MEINEN MITARBEITER SCHÜTZEN UND KORRIGIEREN


 

 

 

 

Angewandte Kentenichpädgagogik im Unternehmen

 

 

Mein Team besteht aus Vertriebs-Mitarbeitern, die Angebote für kundenspezifi­sche Baugruppen erstellen, die wir dann im Unternehmen produzieren – die ent­sprechenden Designs kommen größtenteils direkt vom Kunden. Jeder Mitarbeiter ver­antwortet einen zugeteilten Kundenkreis, die Vertretung erfolgt wechselseitig. Da die Kollegen teilweise noch recht jung an Er-fahrung sind, bleibt es nicht aus, dass Fehler unterlaufen. Viele dieser Fehler sind relativ unspektakulär und entstehen, weil in der Angebotsphase etwas oberflächlicher gear­beitet wird. So sind diese Fehler teilweise Interpretationsspielräumen geschuldet, in aller Regel nicht tragisch und werden zu-meist in der Angebotskontrolle entdeckt, kurz diskutiert und schließlich korrigiert.

 

Den Mitarbeiter aus der Schusslinie nehmen

Erst vor kurzem jedoch hat uns ein Kunde eine Fehlbestückung in einer Baugruppe reklamiert, die wir zu diesem Zeitpunkt schon mehrere Monate in dieser Form gefertigt und ausgeliefert hatten.

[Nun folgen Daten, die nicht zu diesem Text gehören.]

(** * WokTalk: the recipe playback core

    A shallow embedding of the playback store ([store/recipeStore]), the
    voice command matcher and dispatcher ([components/VoiceControl.tsx]),
    the timestamp parser and loop monitor of the YouTube player component,
    and the timer wiring of the cook-mode screen, followed by the
    properties established about them. Around this core the development
    also covers the clock text and buttons of the cook screen, whole
    sessions of store actions, the loading of a recipe into the store, the
    prep check list and the reading of a video id from the URL field. *)

From Equations Require Import Equations.
From Stdlib Require Import ZArith NArith List Bool Lia String Ascii.
Import ListNotations.

Local Open Scope Z_scope.

(* ===================================================================== *)
(** * Host language values *)
(* ===================================================================== *)

Module JS.

(** A JavaScript string is a sequence of UTF-16 code units. *)
Definition jsstring := list N.

(** ASCII literals of the source, as code units. *)
Definition str (s : string) : jsstring :=
  List.map N_of_ascii (list_ascii_of_string s).

(** A JavaScript number, restricted to the values the playback core
    manipulates: the integers and [NaN], which [Number] yields on text
    that is not numeric. The host computes in double precision: it agrees
    with the exact integer arithmetic below as long as the operands and
    the result stay within [MAX_SAFE_INTEGER] in magnitude, and statements
    that depend on the value of a sum or product carry that bound.
    Fractional values are outside the embedding. *)
Inductive number : Type :=
| Num (z : Z)
| NaN.

(** [Number.MAX_SAFE_INTEGER], 2^53 - 1. *)
Definition MAX_SAFE_INTEGER : Z := 9007199254740991.

Definition mul (a b : number) : number :=
  match a, b with
  | Num x, Num y => Num (x * y)
  | _, _ => NaN
  end.

Definition add (a b : number) : number :=
  match a, b with
  | Num x, Num y => Num (x + y)
  | _, _ => NaN
  end.

(** [a > b], [a >= b]: false as soon as one side is [NaN]. *)
Definition gt (a b : number) : bool :=
  match a, b with
  | Num x, Num y => y <? x
  | _, _ => false
  end.

Definition ge (a b : number) : bool :=
  match a, b with
  | Num x, Num y => y <=? x
  | _, _ => false
  end.

(** Truthiness of a number: [0] and [NaN] are falsy. *)
Definition truthy (a : number) : bool :=
  match a with
  | Num x => negb (x =? 0)
  | NaN => false
  end.

(** ** String primitives *)

(** [String.prototype.toLowerCase], on the repertoire of [plainText]: the
    ASCII letters are mapped and every other code unit is left as it is.
    The host also maps cased letters outside ASCII (Latin-1, Greek, the
    Kelvin sign, ...); text that contains such units is outside the
    embedding, and statements that depend on the case mapping of arbitrary
    text are made for [plainText]. *)
Definition lowerUnit (c : N) : N :=
  if ((65 <=? c) && (c <=? 90))%N then (c + 32)%N else c.

Definition toLowerCase (s : jsstring) : jsstring := List.map lowerUnit s.

(** The code units whose case mapping in the host is [lowerUnit]: ASCII,
    and the CJK unified ideographs U+4E00 to U+9FFF, which have no case. *)
Definition plainUnit (c : N) : bool :=
  ((c <? 128) || (19968 <=? c) && (c <=? 40959))%N.

Definition plainText (s : jsstring) : Prop :=
  List.Forall (fun c => plainUnit c = true) s.

(** White space and line terminators, as [trim] strips them. *)
Definition isWhiteSpace (c : N) : bool :=
  ((9 <=? c) && (c <=? 13) || (c =? 32) || (c =? 160) || (c =? 5760)
   || (8192 <=? c) && (c <=? 8202) || (c =? 8232) || (c =? 8233)
   || (c =? 8239) || (c =? 8287) || (c =? 12288) || (c =? 65279))%N.

(** Every code unit of [s] is white space. *)
Definition allWhite (s : jsstring) : Prop :=
  List.Forall (fun c => isWhiteSpace c = true) s.

Fixpoint trimStart (s : jsstring) : jsstring :=
  match s with
  | [] => []
  | c :: r => if isWhiteSpace c then trimStart r else s
  end.

Definition trimEnd (s : jsstring) : jsstring :=
  List.rev (trimStart (List.rev s)).

Definition trim (s : jsstring) : jsstring := trimEnd (trimStart s).

(** [s.startsWith(p)] *)
Fixpoint startsWith (s p : jsstring) : bool :=
  match p, s with
  | [], _ => true
  | _ :: _, [] => false
  | a :: p', b :: s' => (a =? b)%N && startsWith s' p'
  end.

(** [s.includes(p)]: [p] occurs in [s] as a contiguous run of code
    units. *)
Fixpoint includes (s p : jsstring) : bool :=
  startsWith s p ||
  match s with
  | [] => false
  | _ :: s' => includes s' p
  end.

(** [s.split(sep)] for a one-unit separator: always at least one part. *)
Fixpoint split (sep : N) (s : jsstring) : list jsstring :=
  match s with
  | [] => [[]]
  | c :: r =>
      if (c =? sep)%N then [] :: split sep r
      else match split sep r with
           | p :: ps => (c :: p) :: ps
           | [] => [[c]]
           end
  end.

(** ** [Number(text)] *)

Definition isDigit (c : N) : bool := ((48 <=? c) && (c <=? 57))%N.

(** Every code unit of [s] is a decimal digit. *)
Definition allDigits (s : jsstring) : Prop :=
  List.Forall (fun c => isDigit c = true) s.

(** Reads a run of decimal digits left to right; [None] on any other
    code unit. *)
Fixpoint readDigits (acc : Z) (s : jsstring) : option Z :=
  match s with
  | [] => Some acc
  | c :: r =>
      if isDigit c then readDigits (10 * acc + Z.of_N (c - 48)) r
      else None
  end.

Definition readUnsigned (s : jsstring) : number :=
  match s with
  | [] => NaN
  | _ :: _ => match readDigits 0 s with
              | Some z => Num z
              | None => NaN
              end
  end.

Definition negate (a : number) : number :=
  match a with
  | Num z => Num (- z)
  | NaN => NaN
  end.

(** [Number] on a string: surrounding white space is dropped, the empty
    string is [0], an optionally signed run of decimal digits is its
    value. Literals with a fraction, an exponent, a radix prefix, and
    [Infinity], denote values outside [number]; they are not used by
    timestamps and are sent to [NaN] here. *)
Definition Number (s : jsstring) : number :=
  match trim s with
  | [] => Num 0
  | c :: r =>
      if (c =? 43)%N then readUnsigned r
      else if (c =? 45)%N then negate (readUnsigned r)
      else readUnsigned (c :: r)
  end.

End JS.

(* ===================================================================== *)
(** * constants/i18n *)
(* ===================================================================== *)

Module I18n.
Import JS.

Inductive Language : Type := en | hk.

(** The keys of [COMMAND_PATTERNS]. *)
Inductive Command : Type :=
| CmdNext | CmdPrev | CmdRepeat | CmdTimer | CmdStop.

(** [Object.entries(COMMAND_PATTERNS)]: the entries in insertion order,
    each with its phrases in array order. Non-ASCII phrases are given by
    their code units. *)
Definition COMMAND_PATTERNS : list (Command * list jsstring) :=
  [ (CmdNext,
     [ [19979; 19968; 27493]%N;
       [19979; 19968; 20010]%N;
       [32380; 32396]%N;
       [32487; 32493]%N;
       str "next";
       str "continue" ]);
    (CmdPrev,
     [ [19978; 19968; 27493]%N;
       [36820; 22238]%N;
       [21069; 19968; 27493]%N;
       str "previous";
       str "back" ]);
    (CmdRepeat,
     [ [37325; 35079]%N;
       [37325; 22797]%N;
       [20877; 35611]%N;
       [20877; 35828]%N;
       str "repeat";
       str "again" ]);
    (CmdTimer,
     [ [35336; 26178]%N;
       [35745; 26102]%N;
       [38283; 22987; 35336; 26178]%N;
       str "timer";
       str "start timer" ]);
    (CmdStop,
     [ [20572; 27490]%N;
       [26283; 20572]%N;
       [20572]%N;
       str "stop";
       str "pause" ]) ].

(** [MESSAGES[language][command]] for the five command keys. *)
Definition MESSAGES (l : Language) (c : Command) : jsstring :=
  match l, c with
  | en, CmdNext => str "Next"
  | en, CmdPrev => str "Previous"
  | en, CmdRepeat => str "Repeat"
  | en, CmdTimer => str "Timer"
  | en, CmdStop => str "Stop"
  | hk, CmdNext => [19979; 19968; 27493]%N
  | hk, CmdPrev => [19978; 19968; 27493]%N
  | hk, CmdRepeat => [37325; 35079]%N
  | hk, CmdTimer => [35336; 26178]%N
  | hk, CmdStop => [20572; 27490]%N
  end.

End I18n.

(* ===================================================================== *)
(** * store/recipeStore *)
(* ===================================================================== *)

Module RecipeStore.
Import JS I18n.

Record TimerConfig : Type := {
  has_timer : bool;
  duration_seconds : option Z;
  visual_cue : option jsstring
}.

Record RecipeStep : Type := {
  step_id : Z;
  timestamp_start : jsstring;
  timestamp_end : jsstring;
  instruction_en : jsstring;
  instruction_hk : jsstring;
  timer_config : TimerConfig
}.

(** The parts of a recipe document the playback core reads. *)
Record Recipe : Type := {
  youtube_id : jsstring;
  steps : list RecipeStep
}.

Inductive Mode : Type := ingredients | prep | cook.

(** The data fields of the store. *)
Record RecipeState : Type := mkState {
  currentRecipe : option Recipe;
  isLoading : bool;
  error : option jsstring;
  currentStepIndex : Z;
  mode : Mode;
  isTimerRunning : bool;
  timerSeconds : Z;
  showExplainability : bool;
  isListening : bool;
  expertMode : bool;
  language : Language
}.

Definition initialState (lang : Language) : RecipeState :=
  {| currentRecipe := None;
     isLoading := false;
     error := None;
     currentStepIndex := 0;
     mode := ingredients;
     isTimerRunning := false;
     timerSeconds := 0;
     showExplainability := false;
     isListening := false;
     expertMode := false;
     language := lang |}.

(** ** Partial updates, as [set({ ... })] merges them *)

Definition set_currentRecipe (v : option Recipe) (s : RecipeState) :=
  mkState v (isLoading s) (error s) (currentStepIndex s) (mode s)
          (isTimerRunning s) (timerSeconds s) (showExplainability s)
          (isListening s) (expertMode s) (language s).

Definition set_error (v : option jsstring) (s : RecipeState) :=
  mkState (currentRecipe s) (isLoading s) v (currentStepIndex s) (mode s)
          (isTimerRunning s) (timerSeconds s) (showExplainability s)
          (isListening s) (expertMode s) (language s).

Definition set_currentStepIndex (v : Z) (s : RecipeState) :=
  mkState (currentRecipe s) (isLoading s) (error s) v (mode s)
          (isTimerRunning s) (timerSeconds s) (showExplainability s)
          (isListening s) (expertMode s) (language s).

Definition set_mode (v : Mode) (s : RecipeState) :=
  mkState (currentRecipe s) (isLoading s) (error s) (currentStepIndex s) v
          (isTimerRunning s) (timerSeconds s) (showExplainability s)
          (isListening s) (expertMode s) (language s).

Definition set_isTimerRunning (v : bool) (s : RecipeState) :=
  mkState (currentRecipe s) (isLoading s) (error s) (currentStepIndex s)
          (mode s) v (timerSeconds s) (showExplainability s)
          (isListening s) (expertMode s) (language s).

Definition set_timerSeconds (v : Z) (s : RecipeState) :=
  mkState (currentRecipe s) (isLoading s) (error s) (currentStepIndex s)
          (mode s) (isTimerRunning s) v (showExplainability s)
          (isListening s) (expertMode s) (language s).

Definition set_showExplainability (v : bool) (s : RecipeState) :=
  mkState (currentRecipe s) (isLoading s) (error s) (currentStepIndex s)
          (mode s) (isTimerRunning s) (timerSeconds s) v
          (isListening s) (expertMode s) (language s).

Definition set_isListening (v : bool) (s : RecipeState) :=
  mkState (currentRecipe s) (isLoading s) (error s) (currentStepIndex s)
          (mode s) (isTimerRunning s) (timerSeconds s)
          (showExplainability s) v (expertMode s) (language s).

Definition set_expertMode (v : bool) (s : RecipeState) :=
  mkState (currentRecipe s) (isLoading s) (error s) (currentStepIndex s)
          (mode s) (isTimerRunning s) (timerSeconds s)
          (showExplainability s) (isListening s) v (language s).

Definition set_language (v : Language) (s : RecipeState) :=
  mkState (currentRecipe s) (isLoading s) (error s) (currentStepIndex s)
          (mode s) (isTimerRunning s) (timerSeconds s)
          (showExplainability s) (isListening s) (expertMode s) v.

(** [recipe.steps.length] *)
Definition stepCount (r : Recipe) : Z := Z.of_nat (List.length (steps r)).

(** ** Recipe actions *)

Definition setRecipe (recipe : Recipe) (s : RecipeState) : RecipeState :=
  set_error None (set_currentStepIndex 0 (set_currentRecipe (Some recipe) s)).

Definition clearRecipe (s : RecipeState) : RecipeState :=
  set_currentStepIndex 0 (set_currentRecipe None s).

Definition setMode (m : Mode) (s : RecipeState) : RecipeState :=
  set_mode m s.

(** ** Step navigation *)

Definition nextStep (s : RecipeState) : RecipeState :=
  match currentRecipe s with
  | Some r =>
      if currentStepIndex s <? stepCount r - 1
      then set_currentStepIndex (currentStepIndex s + 1) s
      else s
  | None => s
  end.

Der Fehler hat zu einer Rückrufaktion beim Kunden geführt. Schnell war klar, dass die Fehlerursache durch mein Team begründet war. Die Aktion hat hohe Wellen geschlagen und mir war wichtig – egal, ob der Mitarbeiter, der den Kunden betreut, den Fehler ver­schuldet hat oder nicht – ihn zuerst einmal aus der Schusslinie zu nehmen.

 

In der Kommunikation mit den Kollegen der anderen Abteilungen und auch mit dem Kunden ist nie der Name des jungen Kollegen gefallen, sondern ich habe immer in der Wir-Form gesprochen (meine Abteilung hat den Fehler gemacht). Es war allen klar: Ich stehe vor dem jungen Kollegen mit meiner ganzen Breite an Erfahrung und würde ihn im Notfall verteidigen.

 

Fehler sind menschlich

Erst nachdem die internen und externen Schritte der Fehlerabhandlung geklärt waren – sprich die ersten Emotionen ver-pufft waren – habe ich mich der Fehlerentstehung und dem jungen Kollegen inten­siv zugewandt. Mir war wichtig festzustel­len, dass ihm die Auswirkungen des Fehlers in deren Tragweite bewusst sind, und ich wollte ihn sensibilisieren, künftig noch gründlicher entsprechende Aufgaben zu

bearbeiten. Gleichzeitig wollte ich ihn nicht in einem Gefühl der Unsicherheit zurück­lassen, sondern ihm die Wertschätzung mit- geben, dass 99 Prozent seines Tuns fehler­frei waren – er macht seine Sache prinzipiell sehr gut – und dass es zu unserer mensch­lichen Natur gehört, Fehler zu machen. Damit war die Sache zwischen uns erledigt und er wusste: Es gibt kein Nachspiel.

 

Starkes Signal für die Kollegen

Nicht zu unterschätzen war, wie die Kollegen der Abteilung die Situation beob­achten und bewerten – sind sie doch quasi mit dem jungen Kollegen in „Sammelhaft“ genommen worden, obwohl sie selber nichts verschuldet haben. Keiner dieser Kollegen hat jedoch auch nur im Geringsten eine Andeutung anklingen lassen, dass er sich mit dem ausgerufenen „Wir“ unge­recht behandelt gefühlt hat. Vielmehr meinte ich zu erkennen, dass auch sie in ihrer Handlungsweise gestärkt wurden, sie konnten ablesen: Falls einer von ihnen einen Fehler begehen würde, würden sie ebenfalls geschützt werden.

 

Zu guter Letzt wollte ich im Detail wissen, wann und wie dieser Fehler wohl entstan­den ist. Es war und blieb nicht vollständig klar, ob tatsächlich der junge Kollege oder aber sein Vertreter letztendlich die Fehlerkette ausgelöst hatte. Umso mehr war ich dankbar, dass ich den Kollegen zuallererst aus der Schusslinie genommen hatte.